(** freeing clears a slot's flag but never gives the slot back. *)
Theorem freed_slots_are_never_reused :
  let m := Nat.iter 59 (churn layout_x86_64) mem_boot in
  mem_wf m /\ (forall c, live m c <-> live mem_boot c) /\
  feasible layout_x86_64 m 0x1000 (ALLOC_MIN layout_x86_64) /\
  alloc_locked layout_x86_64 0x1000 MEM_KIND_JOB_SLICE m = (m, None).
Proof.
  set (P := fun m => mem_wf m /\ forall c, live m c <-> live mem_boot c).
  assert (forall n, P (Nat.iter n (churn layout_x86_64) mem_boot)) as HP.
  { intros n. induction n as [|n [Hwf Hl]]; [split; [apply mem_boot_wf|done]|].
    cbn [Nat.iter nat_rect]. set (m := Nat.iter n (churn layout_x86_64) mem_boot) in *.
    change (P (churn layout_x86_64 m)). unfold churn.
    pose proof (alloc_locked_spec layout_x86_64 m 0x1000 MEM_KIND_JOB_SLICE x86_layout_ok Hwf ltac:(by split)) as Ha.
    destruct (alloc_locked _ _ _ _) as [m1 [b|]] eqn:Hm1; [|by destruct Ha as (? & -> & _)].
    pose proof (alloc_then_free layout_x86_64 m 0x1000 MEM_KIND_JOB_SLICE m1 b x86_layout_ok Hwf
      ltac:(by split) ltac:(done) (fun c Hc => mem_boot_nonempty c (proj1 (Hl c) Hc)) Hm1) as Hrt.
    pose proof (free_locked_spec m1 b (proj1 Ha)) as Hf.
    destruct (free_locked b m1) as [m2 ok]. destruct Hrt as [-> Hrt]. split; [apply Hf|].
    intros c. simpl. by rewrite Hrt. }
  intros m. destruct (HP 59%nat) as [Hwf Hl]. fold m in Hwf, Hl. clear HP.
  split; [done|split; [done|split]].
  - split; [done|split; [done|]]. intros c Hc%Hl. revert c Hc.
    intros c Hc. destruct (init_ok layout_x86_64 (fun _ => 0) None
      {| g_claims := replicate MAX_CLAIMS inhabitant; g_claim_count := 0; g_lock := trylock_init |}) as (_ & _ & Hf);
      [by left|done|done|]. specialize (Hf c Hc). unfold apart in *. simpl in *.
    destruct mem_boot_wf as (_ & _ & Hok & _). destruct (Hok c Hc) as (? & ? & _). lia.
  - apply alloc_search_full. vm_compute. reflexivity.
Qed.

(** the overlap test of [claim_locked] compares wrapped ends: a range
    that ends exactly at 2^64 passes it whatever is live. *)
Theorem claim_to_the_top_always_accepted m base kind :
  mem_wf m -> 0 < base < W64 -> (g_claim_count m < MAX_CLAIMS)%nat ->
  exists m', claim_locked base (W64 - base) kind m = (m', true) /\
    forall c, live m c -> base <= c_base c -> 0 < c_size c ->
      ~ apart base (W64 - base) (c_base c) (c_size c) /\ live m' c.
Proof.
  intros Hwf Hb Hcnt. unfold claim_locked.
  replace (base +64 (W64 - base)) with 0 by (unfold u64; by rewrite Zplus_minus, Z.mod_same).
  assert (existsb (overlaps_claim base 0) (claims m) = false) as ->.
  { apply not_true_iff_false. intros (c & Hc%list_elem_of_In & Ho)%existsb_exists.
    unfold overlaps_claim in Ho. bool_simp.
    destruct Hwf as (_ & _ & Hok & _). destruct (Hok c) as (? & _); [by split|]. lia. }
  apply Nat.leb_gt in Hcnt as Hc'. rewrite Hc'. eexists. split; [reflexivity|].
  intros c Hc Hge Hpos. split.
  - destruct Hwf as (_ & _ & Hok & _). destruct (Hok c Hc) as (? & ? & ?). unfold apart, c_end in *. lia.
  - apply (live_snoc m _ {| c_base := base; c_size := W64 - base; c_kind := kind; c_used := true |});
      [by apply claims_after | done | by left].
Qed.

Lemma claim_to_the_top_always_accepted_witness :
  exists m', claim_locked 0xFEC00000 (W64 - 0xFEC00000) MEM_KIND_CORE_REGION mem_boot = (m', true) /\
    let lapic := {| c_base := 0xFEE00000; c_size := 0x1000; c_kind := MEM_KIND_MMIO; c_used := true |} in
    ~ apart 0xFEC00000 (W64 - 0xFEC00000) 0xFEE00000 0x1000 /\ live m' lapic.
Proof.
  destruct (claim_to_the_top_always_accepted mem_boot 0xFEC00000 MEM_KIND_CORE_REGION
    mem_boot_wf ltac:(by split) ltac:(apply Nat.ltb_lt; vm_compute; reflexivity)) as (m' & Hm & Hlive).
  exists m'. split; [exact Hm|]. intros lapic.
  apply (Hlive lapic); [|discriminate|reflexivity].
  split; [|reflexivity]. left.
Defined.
──────
- [Exercise objective]:
Transcribe the entries exactly, and make each line match the original.

- [Answer box]:
(** freeing clears a slot's flag but never gives the slot back. *)
Theorem freed_slots_are_never_reused :
  let m := Nat.iter 59 (churn layout_x86_64) mem_boot in
  mem_wf m /\ (forall c, live m c <-> live mem_boot c) /\
  feasible layout_x86_64 m 0x1000 (ALLOC_MIN layout_x86_64) /\
  alloc_locked layout_x86_64 0x1000 MEM_KIND_JOB_SLICE m = (m, None).
Proof.
  set (P := fun m => mem_wf m /\ forall c, live m c <-> live mem_boot c).
  assert (forall n, P (Nat.iter n (churn layout_x86_64) mem_boot)) as HP.
  { intros n. induction n as [|n [Hwf Hl]]; [split; [apply mem_boot_wf|done]|].
    cbn [Nat.iter nat_rect]. set (m := Nat.iter n (churn layout_x86_64) mem_boot) in *.
    change (P (churn layout_x86_64 m)). unfold churn.
    pose proof (alloc_locked_spec layout_x86_64 m 0x1000 MEM_KIND_JOB_SLICE x86_layout_ok Hwf ltac:(by split)) as Ha.
    destruct (alloc_locked _ _ _ _) as [m1 [b|]] eqn:Hm1; [|by destruct Ha as (? & -> & _)].
    pose proof (alloc_then_free layout_x86_64 m 0x1000 MEM_KIND_JOB_SLICE m1 b x86_layout_ok Hwf
      ltac:(by split) ltac:(done) (fun c Hc => mem_boot_nonempty c (proj1 (Hl c) Hc)) Hm1) as Hrt.
    pose proof (free_locked_spec m1 b (proj1 Ha)) as Hf.
    destruct (free_locked b m1) as [m2 ok]. destruct Hrt as [-> Hrt]. split; [apply Hf|].
    intros c. simpl. by rewrite Hrt. }
  intros m. destruct (HP 59%nat) as [Hwf Hl]. fold m in Hwf, Hl. clear HP.
  split; [done|split; [done|split]].
  - split; [done|split; [done|]]. intros c Hc%Hl. revert c Hc.
    intros c Hc. destruct (init_ok layout_x86_64 (fun _ => 0) None
      {| g_claims := replicate MAX_CLAIMS inhabitant; g_claim_count := 0; g_lock := trylock_init |}) as (_ & _ & Hf);
      [by left|done|done|]. specialize (Hf c Hc). unfold apart in *. simpl in *.
    destruct mem_boot_wf as (_ & _ & Hok & _). destruct (Hok c Hc) as (? & ? & _). lia.
  - apply alloc_search_full. vm_compute. reflexivity.
Qed.

(** the overlap test of [claim_locked] compares wrapped ends: a range
    that ends exactly at 2^64 passes it whatever is live. *)
Theorem claim_to_the_top_always_accepted m base kind :
  mem_wf m -> 0 < base < W64 -> (g_claim_count m < MAX_CLAIMS)%nat ->
  exists m', claim_locked base (W64 - base) kind m = (m', true) /\
    forall c, live m c -> base <= c_base c -> 0 < c_size c ->
      ~ apart base (W64 - base) (c_base c) (c_size c) /\ live m' c.
Proof.
  intros Hwf Hb Hcnt. unfold claim_locked.
  replace (base +64 (W64 - base)) with 0 by (unfold u64; by rewrite Zplus_minus, Z.mod_same).
  assert (existsb (overlaps_claim base 0) (claims m) = false) as ->.
  { apply not_true_iff_false. intros (c & Hc%list_elem_of_In & Ho)%existsb_exists.
    unfold overlaps_claim in Ho. bool_simp.
    destruct Hwf as (_ & _ & Hok & _). destruct (Hok c) as (? & _); [by split|]. lia. }
  apply Nat.leb_gt in Hcnt as Hc'. rewrite Hc'. eexists. split; [reflexivity|].
  intros c Hc Hge Hpos. split.
  - destruct Hwf as (_ & _ & Hok & _). destruct (Hok c Hc) as (? & ? & ?). unfold apart, c_end in *. lia.
  - apply (live_snoc m _ {| c_base := base; c_size := W64 - base; c_kind := kind; c_used := true |});
      [by apply claims_after | done | by left].
Qed.

Lemma claim_to_the_top_always_accepted_witness :
  exists m', claim_locked 0xFEC00000 (W64 - 0xFEC00000) MEM_KIND_CORE_REGION mem_boot = (m', true) /\
    let lapic := {| c_base := 0xFEE00000; c_size := 0x1000; c_kind := MEM_KIND_MMIO; c_used := true |} in
    ~ apart 0xFEC00000 (W64 - 0xFEC00000) 0xFEE00000 0x1000 /\ live m' lapic.
Proof.
  destruct (claim_to_the_top_always_accepted mem_boot 0xFEC00000 MEM_KIND_CORE_REGION
    mem_boot_wf ltac:(by split) ltac:(apply Nat.ltb_lt; vm_compute; reflexivity)) as (m' & Hm & Hlive).
  exists m'. split; [exact Hm|]. intros lapic.
  apply (Hlive lapic); [|discriminate|reflexivity].
  split; [|reflexivity]. left.
Defined.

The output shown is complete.